Part 1: I need to multiply the largest element by 3.5 and rest with 2 and then add the value to get the total.

Part 2: Also I want the number of occurrences of the largest element. OR We can also store the largest element in another array.

In my code, I'm done with the part 1 and for part 2, I'm taking the count of the occurrences of the largest element.

My question:

Is there any other way to do this for reducing the compilation time or for the code to be more optimized if there are more than 1000 elements?

I have also tried using the Collections.frequency(myArray, largestElement) by converting array to list.

Answer 1

public static void main(String[] args) {
    double [] boxes = new double[]  {20, 10, 5, 40, 20, 41, 41, 2, 6, 7, 3, 4, 5, 6, 23, 34, 7, 8, 2, 2};
    double heaviest = 0;
    double normal = 0;
    double heavy = 0;
    double totalCost;
    int repeatCount=0;

    for (double d : boxes) {
        heaviest = Math.max (boxes[i], heaviest);
    }

    for (double d : boxes) {
        if(d == heaviest) {
            repeatCount++;
        }
    }
    System.out.println("Count: " + repeatCount);

    for (double d : boxes) {
        if (d == heaviest) {
            heavy += d * 2.0;       
        } else {
            heavy += d * 3.5;
        }
    }
    totalCost = normal+heavy;

    System.out.println("Total cost of the insuranse is: " + totalCost);
}

This is following your code, with your knowledge but fixed a bit. You never need to use i, nor do you need to store the results in a or b, instead you can user the += operator.

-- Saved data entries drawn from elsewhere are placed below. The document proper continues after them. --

Lemma capacity_frame_trans (label : label_id) (slider : slider_id) (spin_box : spin_id)
    (u1 u2 u3 : ImageCachePrefsLayout) :
  capacity_frame label slider spin_box u1 u2 -> capacity_frame label slider spin_box u2 u3 ->
  capacity_frame label slider spin_box u1 u3.
Proof.
  intros (A1 & A2 & A3 & A4 & A5 & A6 & A7 & A8) (B1 & B2 & B3 & B4 & B5 & B6 & B7 & B8).
  repeat split; try congruence.
  - intros i Hi. rewrite (B1 i Hi). apply (A1 i Hi).
  - intros j Hj. rewrite (B2 j Hj). apply (A2 j Hj).
  - intros j Hj. rewrite (B5 j Hj). apply (A5 j Hj).
Qed.

Lemma set_percent_slider_range
    (remap : float -> float -> float -> float -> float -> result float)
    (s s' : QSlider) (p : float) :
  set_percent_slider remap s p = Ok s' -> minimum s' = minimum s /\ maximum s' = maximum s.
Proof.
  unfold set_percent_slider.
  destruct (Py.float_of_int (minimum s)); simpl; [|discriminate].
  destruct (Py.float_of_int (maximum s)); simpl; [|discriminate].
  destruct (remap _ _ _ _ _); simpl; [|discriminate].
  destruct (Py.int _); simpl; [|discriminate].
  intros H. injection H as <-. split; reflexivity.
Qed.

That being said double d1 == double d2 is dangerous to use. I do not recommend to use them directly. Take a read at this article or this. Actually, I recommend you to read both.

Answer 2

As always, correctness is more important than performance.

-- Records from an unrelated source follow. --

(** The [while] loop of [prepare_pull]: passes are made until at most
    [fanout] runs are left. *)
Lemma prepare_pull_while_spec params n budget fuel s L rs :
  sortable params n →
  length (concat rs) ≤ n →
  length (concat rs) ≤ budget →
  level_run_length params L ≤ runLength params + n →
  level_inv pred params s L rs →
  rs ≠ [] →
  length rs ≤ fuel →
  ∃ L' rs' s',
    prepare_pull_while pred fuel budget L (length rs) s
    = Done (L', length rs', s')
    ∧ same_sorter s s'
    ∧ level_inv pred params s' L' rs'
    ∧ concat rs' ≡ₚ concat rs
    ∧ length rs' ≤ fanout params
    ∧ rs' ≠ []
    ∧ level_run_length params L' ≤ runLength params + n.
Proof.
  intros Hok. pose proof (sortable_fanout _ _ Hok) as Hf.
  pose proof Hok as (_ & Hf2 & _).
  revert s L rs. induction fuel as [|fuel IH];
    intros s L rs Hn Hbudget Hrl Hinv Hne Hfuel.
  all: pose proof Hinv as (Hp & Hpq & Hfiles & Hstored & Hfull & Hsorted).
  all: destruct (decide (fanout params < length rs)) as [Hmore|Hdone].
  all: try (exists L, rs, s; cbn [prepare_pull_while]; rewrite Hp;
            destruct (decide (fanout params < length rs)); [lia|];
            split; [done|]; split; [apply same_sorter_refl|];
            split; [done|]; split; [done|]; split; [lia|done]).
  cbn [prepare_pull_while]. rewrite Hp.
  destruct (decide (fanout params < length rs)) as [_|?]; [|lia].
  pose proof (runs_full_count _ _ Hfull) as Hcount.
  destruct (prepare_pull_for_spec params n budget L rs budget s 0 [])
    as (rs1 & s1 & Hfor & Hsame1 & Hinv1 & Hinv1' & Hperm1 & _ & Hbounds);
    try done.
  { eapply sortable_fits; [done|nia]. }
  { lia. }
  { lia. }
  change (0 * fanout params) with 0 in Hfor.
  rewrite Hfor, bind_Done_l. cbv beta iota.
  assert (Hlen1 : 2 ≤ length rs1 < length rs) by nia.
  assert (Hrl1 : level_run_length params (S L) ≤ runLength params + n).
  { destruct Hinv1' as (_ & _ & _ & _ & Hfull1 & _).
    destruct (lookup_lt_is_Some_2 rs1 0 ltac:(lia)) as [run Hrun].
    destruct (Hfull1 0 run Hrun) as [_ Hl]. rewrite <- Hl by lia.
    assert (length run ≤ length (concat rs1)).
    { destruct rs1 as [|r0 rs1]; [done|]. injection Hrun as ->.
      cbn. rewrite length_app. lia. }
    rewrite Hperm1 in *. lia. }
  destruct (IH s1 (S L) rs1) as (L' & rs' & s' & Hrun & Hsame & Hinv' & Hperm'
                                 & Hle & Hne' & Hrl'); try done.
  - by rewrite Hperm1.
  - by rewrite Hperm1.
  - destruct rs1; [cbn in Hlen1; lia|done].
  - lia.
  - exists L', rs', s'. split; [done|].
    split; [by eapply same_sorter_trans|].
    split; [done|]. split; [by rewrite Hperm'|done].
Qed.

End MergePasses.


(** ** Phase 4: the final merger *)

Section FinalMerge.

Context {T : Type}.
Variable pred : T → T → bool.
Hypothesis pred_asym : ∀ a b, pred a b = true → pred b a = false.
Hypothesis pred_negtrans :
  ∀ a b c, pred b a = false → pred c b = false → pred c a = false.

Local Abbreviation le := (item_le pred).
Implicit Types (s : merge_sorter (T:=T)) (rs : list (list T)).
Implicit Types (files : list (list T)) (params : sort_parameters).

Lemma level_run_length_mono params L :
  0 < fanout params →
  level_run_length params L ≤ level_run_length params (S L).
Proof. intros Hf. rewrite level_run_length_S. nia. Qed.

(** [initialize_merger] on [cnt] stored runs: the merger holds their
    items. *)
Lemma initialize_merger_spec params n s L rs rn cnt :
  sortable params n →
  length (concat rs) ≤ n →
  SizeT.fits (level_run_length params L) →
  level_inv pred params s L rs →
  rn + cnt ≤ length rs →
  ∃ m1,
    initialize_merger L rn cnt s = Done (set_merger m1 s)
    ∧ merger_inv pred (m_runFiles s) m1
    ∧ merger_pending (m_runFiles s) m1 ≡ₚ concat (take cnt (drop rn rs))
    ∧ m_in m1 = advance <$> ((λ i, run_reader params L (rn + i)) <$> seq 0 cnt).
Proof.
  intros Hok Hn Hfitrl (Hp & Hpq & Hfiles & Hstored & Hfull & Hsorted) Hgroup.
  pose proof (sortable_fanout _ _ Hok) as Hf.
  pose proof (sortable_fits_2f _ _ Hok) as Hfit2.
  set (files := m_runFiles s) in *.
  set (readers := (λ i, run_reader params L (rn + i)) <$> seq 0 cnt).
  assert (Hopen : open_runs params files L rn (seq 0 cnt) = Done readers).
  { apply open_runs_stored; try done. intros i Hi%elem_of_seq.
    destruct (lookup_lt_is_Some_2 rs (rn + i) ltac:(lia)) as [run Hrun].
    destruct (Hstored _ _ Hrun) as (post & Hst & _).
    pose proof (run_offset_le params L rs (rn + i) Hfull ltac:(lia)).
    pose proof (runs_full_count _ _ Hfull).
    split; [eapply sortable_fits; [done|nia]|].
    split; [eapply sortable_fits; [done|nia]|]. eauto. }
  unfold initialize_merger. rewrite Hp. fold files.
  rewrite Hopen, bind_Done_l.
  rewrite calculate_run_length_exact by done.
  fold (level_run_length params L).
  assert (Hgroupruns :
    stream_run files (level_run_length params L) <$> readers
    = take cnt (drop rn rs)) by (by apply group_runs).
  destruct (merger_reset_spec pred files (level_run_length params L) readers
              (m_merger s) Hpq) as (m1 & Hreset & Hinv1 & Hpend1 & Hin1).
  { apply (proj1 (Forall_fmap (stream_run files (level_run_length params L))
                     (λ run, run ≠ [] ∧ StronglySorted le run) readers)).
    rewrite Hgroupruns. apply Forall_forall. intros run Hrun.
    assert (run ∈ rs) as [r Hr]%list_elem_of_lookup.
    { by apply (subseteq_drop rn rs), (subseteq_take cnt). }
    split.
    - destruct (Hfull r run Hr) as [? _]. destruct run; [cbn in *; lia|done].
    - by apply (proj1 (Forall_lookup _ _) Hsorted r run Hr). }
  exists m1. rewrite Hreset, bind_Done_l.
  split; [done|]. split; [done|]. split; [|done].
  by rewrite Hpend1, Hgroupruns.
Qed.

(** [initialize_final_merger] leaves the merger holding every item of the
    last level, whether or not it first has to merge the trailing runs. *)
Lemma initialize_final_merger_spec params n fuel s L rs :
  sortable params n →
  length (concat rs) ≤ n →
  length (concat rs) ≤ fuel →
  level_run_length params L ≤ runLength params + n →
  level_inv pred params s L rs →
  rs ≠ [] →
  length rs ≤ fanout params →
  ∃ s',
    initialize_final_merger pred fuel L (length rs) s = Done s'
    ∧ same_sorter s s'
    ∧ merger_inv pred (m_runFiles s') (m_merger s')
    ∧ merger_pending (m_runFiles s') (m_merger s') ≡ₚ concat rs
    ∧ (length rs ≤ finalFanout params →
         initialize_merger L 0 (length rs) s = Done s'
         ∧ m_runFiles s' = m_runFiles s
         ∧ m_in (m_merger s')
           = advance <$> (run_reader params L <$> seq 0 (length rs)))
    ∧ (finalFanout params < length rs →
         ∃ long s1,
           merge_runs pred fuel L (finalFanout params - 1)
             (length rs - finalFanout params + 1) s = Done (0, s1)
           ∧ level_inv pred params s1 L rs
           ∧ runs_stored params (m_runFiles s1) (S L) [long]
           ∧ long ≡ₚ concat (drop (finalFanout params - 1) rs)
           ∧ StronglySorted le long
           ∧ m_runFiles s' = m_runFiles s1
           ∧ m_in (m_merger s')
             = advance <$> ((run_reader params L
                               <$> seq 0 (finalFanout params - 1))
                            ++ [run_reader params (S L) 0])).
Proof.
  intros Hok Hn Hfuel Hrl Hinv Hne Hle.
  pose proof Hinv as (Hp & Hpq & Hfiles & Hstored & Hfull & Hsorted).
  pose proof (sortable_fanout _ _ Hok) as Hf.
  pose proof (sortable_fits_2f _ _ Hok) as Hfit2.
  pose proof Hok as (_ & _ & Hff & _).
  assert (Hfitrl : SizeT.fits (level_run_length params L))
    by (eapply sortable_fits; [done|nia]).
  assert (Hfitrl' : SizeT.fits (level_run_length params (S L)))
    by (rewrite level_run_length_S; eapply sortable_fits; [done|nia]).
  unfold initialize_final_merger. rewrite Hp.
  destruct (decide (finalFanout params < length rs)) as [Hlong|Hshort].
  - set (ff := finalFanout params) in *.
    pose proof (runs_full_count _ _ Hfull) as Hcount.
    rewrite (SizeT_sub_small ff 1); [|lia|eapply sortable_fits; [done|nia]].
    rewrite (SizeT_sub_small (length rs)); [|lia|eapply sortable_fits; [done|nia]].
    destruct (merge_runs_spec pred pred_asym pred_negtrans params n fuel
                s L rs [] (ff - 1) (length rs - (ff - 1)))
      as (out & s1 & Hmerge & Hsame1 & Hinv1 & Hstored1 & Hpermout & Hsortedout);
      try done.
    { rewrite Nat.div_small by lia. done. }
    { lia. }
    cbn [length] in Hmerge. rewrite Hmerge, bind_Done_l. cbv beta iota.
    pose proof Hinv1 as (Hp1 & Hpq1 & Hfiles1 & Hstored1L & _).
    rewrite Hp1. fold ff.
    rewrite (SizeT_sub_small ff 1); [|lia|eapply sortable_fits; [done|nia]].
    set (files1 := m_runFiles s1) in *.
    set (readers := (λ i, run_reader params L (0 + i)) <$> seq 0 (ff - 1)).
    assert (Hopen : open_runs params files1 L 0 (seq 0 (ff - 1)) = Done readers).
    { apply open_runs_stored; try done. intros i Hi%elem_of_seq.
      destruct (lookup_lt_is_Some_2 rs (0 + i) ltac:(lia)) as [run Hrun].
      destruct (Hstored1L _ _ Hrun) as (post & Hst & _).
      pose proof (run_offset_le params L rs (0 + i) Hfull ltac:(lia)).
      split; [eapply sortable_fits; [done|nia]|].
      split; [eapply sortable_fits; [done|nia]|]. eauto. }
    rewrite Hopen, bind_Done_l.
    cbn [app] in Hstored1.
    destruct (Hstored1 0 out eq_refl) as (post & Hlongstored & Hpost).
    rewrite (Hpost ltac:(cbn; lia)) in Hlongstored. clear post Hpost.
    rewrite (open_run_file_read_stored params files1 (S L) 0 out []);
      try done.
    2:{ unfold run_offset. rewrite Nat.div_small by lia.
        rewrite Nat.mul_0_r. apply SizeT_fits_0. }
    rewrite bind_Done_l.
    rewrite calculate_run_length_exact by done.
    fold (level_run_length params (S L)).
    fold (run_reader params (S L) 0).
    set (limit := level_run_length params (S L)).
    assert (Houtlen : length out ≤ limit).
    { rewrite Hpermout. etrans; [by eapply group_length_le|].
      subst limit. rewrite level_run_length_S. nia. }
    assert (Hshortruns :
      stream_run files1 limit <$> readers = take (ff - 1) rs).
    { apply list_eq. intros i. subst readers.
      rewrite !list_lookup_fmap.
      destruct (decide (i < ff - 1)) as [Hi|Hi].
      - rewrite lookup_seq_lt by done. cbn.
        rewrite lookup_take_lt by done.
        destruct (lookup_lt_is_Some_2 rs i ltac:(lia)) as [run Hrun].
        rewrite Hrun. f_equal.
        destruct (Hstored1L _ _ Hrun) as (post & Hst & Hpost).
        rewrite (Hpost ltac:(lia)) in Hst.
        apply stored_run_read_alone; [done|].
        destruct (Hfull i run Hrun) as [[_ ?] _].
        pose proof (level_run_length_mono params L Hf). subst limit. lia.
      - rewrite lookup_seq_ge by lia. cbn.
        by rewrite lookup_take_ge by lia. }
    assert (Hlongrun : stream_run files1 limit (run_reader params (S L) 0) = out)
      by (by apply stored_run_read_alone).
    destruct (merger_reset_spec pred files1 limit
                (readers ++ [run_reader params (S L) 0])
                (m_merger s1) Hpq1) as (m2 & Hreset & Hinv2 & Hpend2 & Hin2).
    { apply (proj1 (Forall_fmap (stream_run files1 limit)
                     (λ run, run ≠ [] ∧ StronglySorted le run) _)).
      rewrite fmap_app, Hshortruns. cbn [fmap list_fmap]. rewrite Hlongrun.
      apply Forall_app. split.
      - apply Forall_forall. intros run Hrun.
        assert (run ∈ rs) as [r Hr]%list_elem_of_lookup
          by (by apply (subseteq_take (ff - 1))).
        split.
        + destruct (Hfull r run Hr) as [? _]. destruct run; [cbn in *; lia|done].
        + by apply (proj1 (Forall_lookup _ _) Hsorted r run Hr).
      - constructor; [|done]. split; [|done].
        assert (0 < length out); [|destruct out; [cbn in *; lia|done]].
        rewrite Hpermout. eapply group_length_pos; [done|lia|lia]. }
    rewrite Hreset, bind_Done_l.
    assert (Hgroup : take (length rs - (ff - 1)) (drop (ff - 1) rs)
                     = drop (ff - 1) rs)
      by (rewrite take_ge; [done|rewrite length_drop; lia]).
    rewrite Hgroup in Hpermout.
    eexists. split; [reflexivity|].
    split; [|split; [|split; [|split]]].
    + destruct Hsame1 as (f1 & m1 & ->). by eexists _, _.
    + done.
    + cbn [m_runFiles m_merger set_merger]. fold files1.
      rewrite Hpend2, fmap_app, Hshortruns. cbn [fmap list_fmap].
      rewrite Hlongrun, concat_app. cbn [concat]. rewrite app_nil_r, Hpermout.
      by rewrite <- concat_app, take_drop.
    + lia.
    + intros _. exists out, s1.
      replace (length rs - ff + 1) with (length rs - (ff - 1)) by lia.
      split; [done|]. split; [done|]. split; [done|].
      split; [done|]. split; [done|]. split; [done|].
      cbn [m_merger set_merger]. rewrite Hin2. done.
  - destruct (initialize_merger_spec params n s L rs 0 (length rs))
      as (m1 & Hinit & Hinv1 & Hpend1 & Hin1); try done.
    exists (set_merger m1 s). split; [done|].
    split; [exists (m_runFiles s), m1; by destruct s|].
    cbn [m_runFiles m_merger set_merger].
    split; [done|].
    split; [rewrite Hpend1, drop_0; by rewrite take_ge|].
    split; [done|]. intros ?. lia.
Qed.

Not sure why it ignores the first box when looking for the heaviest.

You could reduce the code, but your biggest problem is your code won't be run long enough to get compiled by the JIT. And even then it will be tiny compared to the startup cost of Java.

In short, I wouldn't worry about performance unless your program lasts for a few hundred milli-seconds.

BTW You could use a single loop which would make the code shorter, but like I said it won't make much difference in this case.

This is how I might write it.

double[] boxes = {20, 10, 5, 40, 20, 41, 41, 2, 6, 7, 3, 4, 5, 6, 23, 34, 7, 8, 2, 2};
double heaviest = -1;
int count = 0;
double sum = 0;
for (double box : boxes) {
    sum += box;
    if (box > heaviest) {
        count = 1;
        heaviest = box;
    } else if (box == heaviest) {
        count++;
    }
}

// double total = sum * 2 - heaviest * count * 2 + heaviest * count * 3.5;
double total = sum * 2 + heaviest * count * 1.5;
System.out.println("total: " + total);

Note: there is just one loop. You can work out the count and the sum as you go.